**Task prompt:** Reproduce each entry below exactly, without omitting any.

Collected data

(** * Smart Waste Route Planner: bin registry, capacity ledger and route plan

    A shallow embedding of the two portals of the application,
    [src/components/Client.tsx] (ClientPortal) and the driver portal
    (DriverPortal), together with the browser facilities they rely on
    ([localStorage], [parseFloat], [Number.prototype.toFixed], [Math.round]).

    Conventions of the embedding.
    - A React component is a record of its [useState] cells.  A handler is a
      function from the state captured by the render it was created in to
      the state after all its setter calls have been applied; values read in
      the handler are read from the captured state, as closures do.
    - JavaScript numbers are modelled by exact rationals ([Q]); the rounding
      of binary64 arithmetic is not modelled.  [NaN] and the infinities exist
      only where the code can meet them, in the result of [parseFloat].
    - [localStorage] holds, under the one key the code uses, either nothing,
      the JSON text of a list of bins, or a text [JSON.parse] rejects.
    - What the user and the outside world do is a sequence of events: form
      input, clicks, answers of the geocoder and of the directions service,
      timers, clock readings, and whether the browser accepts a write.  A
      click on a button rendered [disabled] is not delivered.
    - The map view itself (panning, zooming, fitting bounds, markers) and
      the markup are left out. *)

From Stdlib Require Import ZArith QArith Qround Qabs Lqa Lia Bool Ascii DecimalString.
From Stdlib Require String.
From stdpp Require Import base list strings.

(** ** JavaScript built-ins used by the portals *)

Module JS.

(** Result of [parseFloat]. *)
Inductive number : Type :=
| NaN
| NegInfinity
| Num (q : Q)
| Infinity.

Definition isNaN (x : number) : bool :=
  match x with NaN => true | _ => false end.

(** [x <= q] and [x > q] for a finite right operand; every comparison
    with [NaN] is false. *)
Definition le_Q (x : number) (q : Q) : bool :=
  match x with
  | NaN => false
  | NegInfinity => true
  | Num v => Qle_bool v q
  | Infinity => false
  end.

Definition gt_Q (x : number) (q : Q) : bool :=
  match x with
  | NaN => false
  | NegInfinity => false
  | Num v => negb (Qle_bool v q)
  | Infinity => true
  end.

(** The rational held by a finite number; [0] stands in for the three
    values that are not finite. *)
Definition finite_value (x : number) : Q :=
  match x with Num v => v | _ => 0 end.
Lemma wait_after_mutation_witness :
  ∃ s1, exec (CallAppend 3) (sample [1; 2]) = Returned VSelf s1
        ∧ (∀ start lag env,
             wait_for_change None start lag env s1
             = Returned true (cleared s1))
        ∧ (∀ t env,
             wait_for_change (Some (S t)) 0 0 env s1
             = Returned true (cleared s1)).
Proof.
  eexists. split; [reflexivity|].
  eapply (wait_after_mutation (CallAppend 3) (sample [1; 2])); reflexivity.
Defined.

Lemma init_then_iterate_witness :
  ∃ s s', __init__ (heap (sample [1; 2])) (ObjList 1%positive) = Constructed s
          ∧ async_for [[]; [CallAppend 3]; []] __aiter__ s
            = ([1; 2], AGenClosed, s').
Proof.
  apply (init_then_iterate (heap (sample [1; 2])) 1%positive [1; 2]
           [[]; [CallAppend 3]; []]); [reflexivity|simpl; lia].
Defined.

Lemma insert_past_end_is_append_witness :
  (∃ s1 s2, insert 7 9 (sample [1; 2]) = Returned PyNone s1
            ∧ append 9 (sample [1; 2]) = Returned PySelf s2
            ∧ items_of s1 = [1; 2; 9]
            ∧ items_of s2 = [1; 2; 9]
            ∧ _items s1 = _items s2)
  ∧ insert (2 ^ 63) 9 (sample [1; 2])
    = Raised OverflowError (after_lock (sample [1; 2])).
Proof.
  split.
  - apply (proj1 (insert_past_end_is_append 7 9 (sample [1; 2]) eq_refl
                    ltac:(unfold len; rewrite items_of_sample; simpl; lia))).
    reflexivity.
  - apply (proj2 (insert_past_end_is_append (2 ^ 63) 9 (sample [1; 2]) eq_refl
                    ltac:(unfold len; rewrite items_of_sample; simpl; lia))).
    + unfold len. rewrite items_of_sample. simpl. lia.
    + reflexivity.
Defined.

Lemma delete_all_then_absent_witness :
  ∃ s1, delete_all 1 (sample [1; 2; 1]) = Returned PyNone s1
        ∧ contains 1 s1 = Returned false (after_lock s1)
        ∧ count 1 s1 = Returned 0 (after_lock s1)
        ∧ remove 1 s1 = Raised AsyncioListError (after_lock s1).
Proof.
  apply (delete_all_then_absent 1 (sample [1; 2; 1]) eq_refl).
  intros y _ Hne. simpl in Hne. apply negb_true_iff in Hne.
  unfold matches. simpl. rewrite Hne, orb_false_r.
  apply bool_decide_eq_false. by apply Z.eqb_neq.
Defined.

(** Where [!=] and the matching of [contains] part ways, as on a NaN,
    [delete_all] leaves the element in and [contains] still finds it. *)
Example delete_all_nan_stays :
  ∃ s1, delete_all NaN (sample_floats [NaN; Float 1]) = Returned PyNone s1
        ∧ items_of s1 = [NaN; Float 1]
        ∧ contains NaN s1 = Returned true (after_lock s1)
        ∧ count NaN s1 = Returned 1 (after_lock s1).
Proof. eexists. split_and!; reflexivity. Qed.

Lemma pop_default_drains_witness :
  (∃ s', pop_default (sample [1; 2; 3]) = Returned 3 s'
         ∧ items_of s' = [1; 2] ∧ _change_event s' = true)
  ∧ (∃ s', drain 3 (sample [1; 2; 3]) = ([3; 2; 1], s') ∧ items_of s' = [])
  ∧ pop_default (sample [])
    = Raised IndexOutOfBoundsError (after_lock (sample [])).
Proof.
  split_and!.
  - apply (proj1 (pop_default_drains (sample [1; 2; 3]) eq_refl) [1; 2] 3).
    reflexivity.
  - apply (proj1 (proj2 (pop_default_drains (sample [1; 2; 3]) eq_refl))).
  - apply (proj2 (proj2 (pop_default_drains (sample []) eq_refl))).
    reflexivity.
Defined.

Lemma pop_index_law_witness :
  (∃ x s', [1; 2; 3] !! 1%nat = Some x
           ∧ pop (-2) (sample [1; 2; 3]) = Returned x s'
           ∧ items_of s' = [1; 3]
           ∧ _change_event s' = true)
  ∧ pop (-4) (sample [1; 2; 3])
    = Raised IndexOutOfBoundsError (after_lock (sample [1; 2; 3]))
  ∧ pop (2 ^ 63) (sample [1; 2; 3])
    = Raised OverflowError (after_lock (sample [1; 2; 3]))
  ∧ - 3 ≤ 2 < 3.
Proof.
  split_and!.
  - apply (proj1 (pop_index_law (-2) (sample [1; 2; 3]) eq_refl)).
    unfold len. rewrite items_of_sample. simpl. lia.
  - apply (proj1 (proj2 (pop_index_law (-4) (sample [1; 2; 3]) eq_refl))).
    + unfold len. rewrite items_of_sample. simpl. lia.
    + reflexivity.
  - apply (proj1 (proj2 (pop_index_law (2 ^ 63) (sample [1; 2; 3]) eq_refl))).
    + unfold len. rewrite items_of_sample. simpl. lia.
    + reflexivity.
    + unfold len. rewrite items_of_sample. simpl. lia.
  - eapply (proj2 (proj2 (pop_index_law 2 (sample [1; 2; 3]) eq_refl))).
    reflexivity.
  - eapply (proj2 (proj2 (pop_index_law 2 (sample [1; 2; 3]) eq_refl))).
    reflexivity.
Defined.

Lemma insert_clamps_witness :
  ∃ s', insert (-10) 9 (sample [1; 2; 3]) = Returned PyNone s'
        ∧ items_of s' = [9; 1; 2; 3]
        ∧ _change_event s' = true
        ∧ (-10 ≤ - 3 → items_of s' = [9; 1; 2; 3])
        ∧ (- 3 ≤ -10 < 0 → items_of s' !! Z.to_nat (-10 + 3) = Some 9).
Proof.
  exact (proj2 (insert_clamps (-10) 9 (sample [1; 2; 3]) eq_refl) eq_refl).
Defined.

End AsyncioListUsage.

**Solution for this task:**
(** * Smart Waste Route Planner: bin registry, capacity ledger and route plan

    A shallow embedding of the two portals of the application,
    [src/components/Client.tsx] (ClientPortal) and the driver portal
    (DriverPortal), together with the browser facilities they rely on
    ([localStorage], [parseFloat], [Number.prototype.toFixed], [Math.round]).

    Conventions of the embedding.
    - A React component is a record of its [useState] cells.  A handler is a
      function from the state captured by the render it was created in to
      the state after all its setter calls have been applied; values read in
      the handler are read from the captured state, as closures do.
    - JavaScript numbers are modelled by exact rationals ([Q]); the rounding
      of binary64 arithmetic is not modelled.  [NaN] and the infinities exist
      only where the code can meet them, in the result of [parseFloat].
    - [localStorage] holds, under the one key the code uses, either nothing,
      the JSON text of a list of bins, or a text [JSON.parse] rejects.
    - What the user and the outside world do is a sequence of events: form
      input, clicks, answers of the geocoder and of the directions service,
      timers, clock readings, and whether the browser accepts a write.  A
      click on a button rendered [disabled] is not delivered.
    - The map view itself (panning, zooming, fitting bounds, markers) and
      the markup are left out. *)

From Stdlib Require Import ZArith QArith Qround Qabs Lqa Lia Bool Ascii DecimalString.
From Stdlib Require String.
From stdpp Require Import base list strings.

(** ** JavaScript built-ins used by the portals *)

Module JS.

(** Result of [parseFloat]. *)
Inductive number : Type :=
| NaN
| NegInfinity
| Num (q : Q)
| Infinity.

Definition isNaN (x : number) : bool :=
  match x with NaN => true | _ => false end.

(** [x <= q] and [x > q] for a finite right operand; every comparison
    with [NaN] is false. *)
Definition le_Q (x : number) (q : Q) : bool :=
  match x with
  | NaN => false
  | NegInfinity => true
  | Num v => Qle_bool v q
  | Infinity => false
  end.

Definition gt_Q (x : number) (q : Q) : bool :=
  match x with
  | NaN => false
  | NegInfinity => false
  | Num v => negb (Qle_bool v q)
  | Infinity => true
  end.

(** The rational held by a finite number; [0] stands in for the three
    values that are not finite. *)
Definition finite_value (x : number) : Q :=
  match x with Num v => v | _ => 0 end.
Lemma wait_after_mutation_witness :
  ∃ s1, exec (CallAppend 3) (sample [1; 2]) = Returned VSelf s1
        ∧ (∀ start lag env,
             wait_for_change None start lag env s1
             = Returned true (cleared s1))
        ∧ (∀ t env,
             wait_for_change (Some (S t)) 0 0 env s1
             = Returned true (cleared s1)).
Proof.
  eexists. split; [reflexivity|].
  eapply (wait_after_mutation (CallAppend 3) (sample [1; 2])); reflexivity.
Defined.

Lemma init_then_iterate_witness :
  ∃ s s', __init__ (heap (sample [1; 2])) (ObjList 1%positive) = Constructed s
          ∧ async_for [[]; [CallAppend 3]; []] __aiter__ s
            = ([1; 2], AGenClosed, s').
Proof.
  apply (init_then_iterate (heap (sample [1; 2])) 1%positive [1; 2]
           [[]; [CallAppend 3]; []]); [reflexivity|simpl; lia].
Defined.

Lemma insert_past_end_is_append_witness :
  (∃ s1 s2, insert 7 9 (sample [1; 2]) = Returned PyNone s1
            ∧ append 9 (sample [1; 2]) = Returned PySelf s2
            ∧ items_of s1 = [1; 2; 9]
            ∧ items_of s2 = [1; 2; 9]
            ∧ _items s1 = _items s2)
  ∧ insert (2 ^ 63) 9 (sample [1; 2])
    = Raised OverflowError (after_lock (sample [1; 2])).
Proof.
  split.
  - apply (proj1 (insert_past_end_is_append 7 9 (sample [1; 2]) eq_refl
                    ltac:(unfold len; rewrite items_of_sample; simpl; lia))).
    reflexivity.
  - apply (proj2 (insert_past_end_is_append (2 ^ 63) 9 (sample [1; 2]) eq_refl
                    ltac:(unfold len; rewrite items_of_sample; simpl; lia))).
    + unfold len. rewrite items_of_sample. simpl. lia.
    + reflexivity.
Defined.

Lemma delete_all_then_absent_witness :
  ∃ s1, delete_all 1 (sample [1; 2; 1]) = Returned PyNone s1
        ∧ contains 1 s1 = Returned false (after_lock s1)
        ∧ count 1 s1 = Returned 0 (after_lock s1)
        ∧ remove 1 s1 = Raised AsyncioListError (after_lock s1).
Proof.
  apply (delete_all_then_absent 1 (sample [1; 2; 1]) eq_refl).
  intros y _ Hne. simpl in Hne. apply negb_true_iff in Hne.
  unfold matches. simpl. rewrite Hne, orb_false_r.
  apply bool_decide_eq_false. by apply Z.eqb_neq.
Defined.

(** Where [!=] and the matching of [contains] part ways, as on a NaN,
    [delete_all] leaves the element in and [contains] still finds it. *)
Example delete_all_nan_stays :
  ∃ s1, delete_all NaN (sample_floats [NaN; Float 1]) = Returned PyNone s1
        ∧ items_of s1 = [NaN; Float 1]
        ∧ contains NaN s1 = Returned true (after_lock s1)
        ∧ count NaN s1 = Returned 1 (after_lock s1).
Proof. eexists. split_and!; reflexivity. Qed.

Lemma pop_default_drains_witness :
  (∃ s', pop_default (sample [1; 2; 3]) = Returned 3 s'
         ∧ items_of s' = [1; 2] ∧ _change_event s' = true)
  ∧ (∃ s', drain 3 (sample [1; 2; 3]) = ([3; 2; 1], s') ∧ items_of s' = [])
  ∧ pop_default (sample [])
    = Raised IndexOutOfBoundsError (after_lock (sample [])).
Proof.
  split_and!.
  - apply (proj1 (pop_default_drains (sample [1; 2; 3]) eq_refl) [1; 2] 3).
    reflexivity.
  - apply (proj1 (proj2 (pop_default_drains (sample [1; 2; 3]) eq_refl))).
  - apply (proj2 (proj2 (pop_default_drains (sample []) eq_refl))).
    reflexivity.
Defined.

Lemma pop_index_law_witness :
  (∃ x s', [1; 2; 3] !! 1%nat = Some x
           ∧ pop (-2) (sample [1; 2; 3]) = Returned x s'
           ∧ items_of s' = [1; 3]
           ∧ _change_event s' = true)
  ∧ pop (-4) (sample [1; 2; 3])
    = Raised IndexOutOfBoundsError (after_lock (sample [1; 2; 3]))
  ∧ pop (2 ^ 63) (sample [1; 2; 3])
    = Raised OverflowError (after_lock (sample [1; 2; 3]))
  ∧ - 3 ≤ 2 < 3.
Proof.
  split_and!.
  - apply (proj1 (pop_index_law (-2) (sample [1; 2; 3]) eq_refl)).
    unfold len. rewrite items_of_sample. simpl. lia.
  - apply (proj1 (proj2 (pop_index_law (-4) (sample [1; 2; 3]) eq_refl))).
    + unfold len. rewrite items_of_sample. simpl. lia.
    + reflexivity.
  - apply (proj1 (proj2 (pop_index_law (2 ^ 63) (sample [1; 2; 3]) eq_refl))).
    + unfold len. rewrite items_of_sample. simpl. lia.
    + reflexivity.
    + unfold len. rewrite items_of_sample. simpl. lia.
  - eapply (proj2 (proj2 (pop_index_law 2 (sample [1; 2; 3]) eq_refl))).
    reflexivity.
  - eapply (proj2 (proj2 (pop_index_law 2 (sample [1; 2; 3]) eq_refl))).
    reflexivity.
Defined.

Lemma insert_clamps_witness :
  ∃ s', insert (-10) 9 (sample [1; 2; 3]) = Returned PyNone s'
        ∧ items_of s' = [9; 1; 2; 3]
        ∧ _change_event s' = true
        ∧ (-10 ≤ - 3 → items_of s' = [9; 1; 2; 3])
        ∧ (- 3 ≤ -10 < 0 → items_of s' !! Z.to_nat (-10 + 3) = Some 9).
Proof.
  exact (proj2 (insert_clamps (-10) 9 (sample [1; 2; 3]) eq_refl) eq_refl).
Defined.

End AsyncioListUsage.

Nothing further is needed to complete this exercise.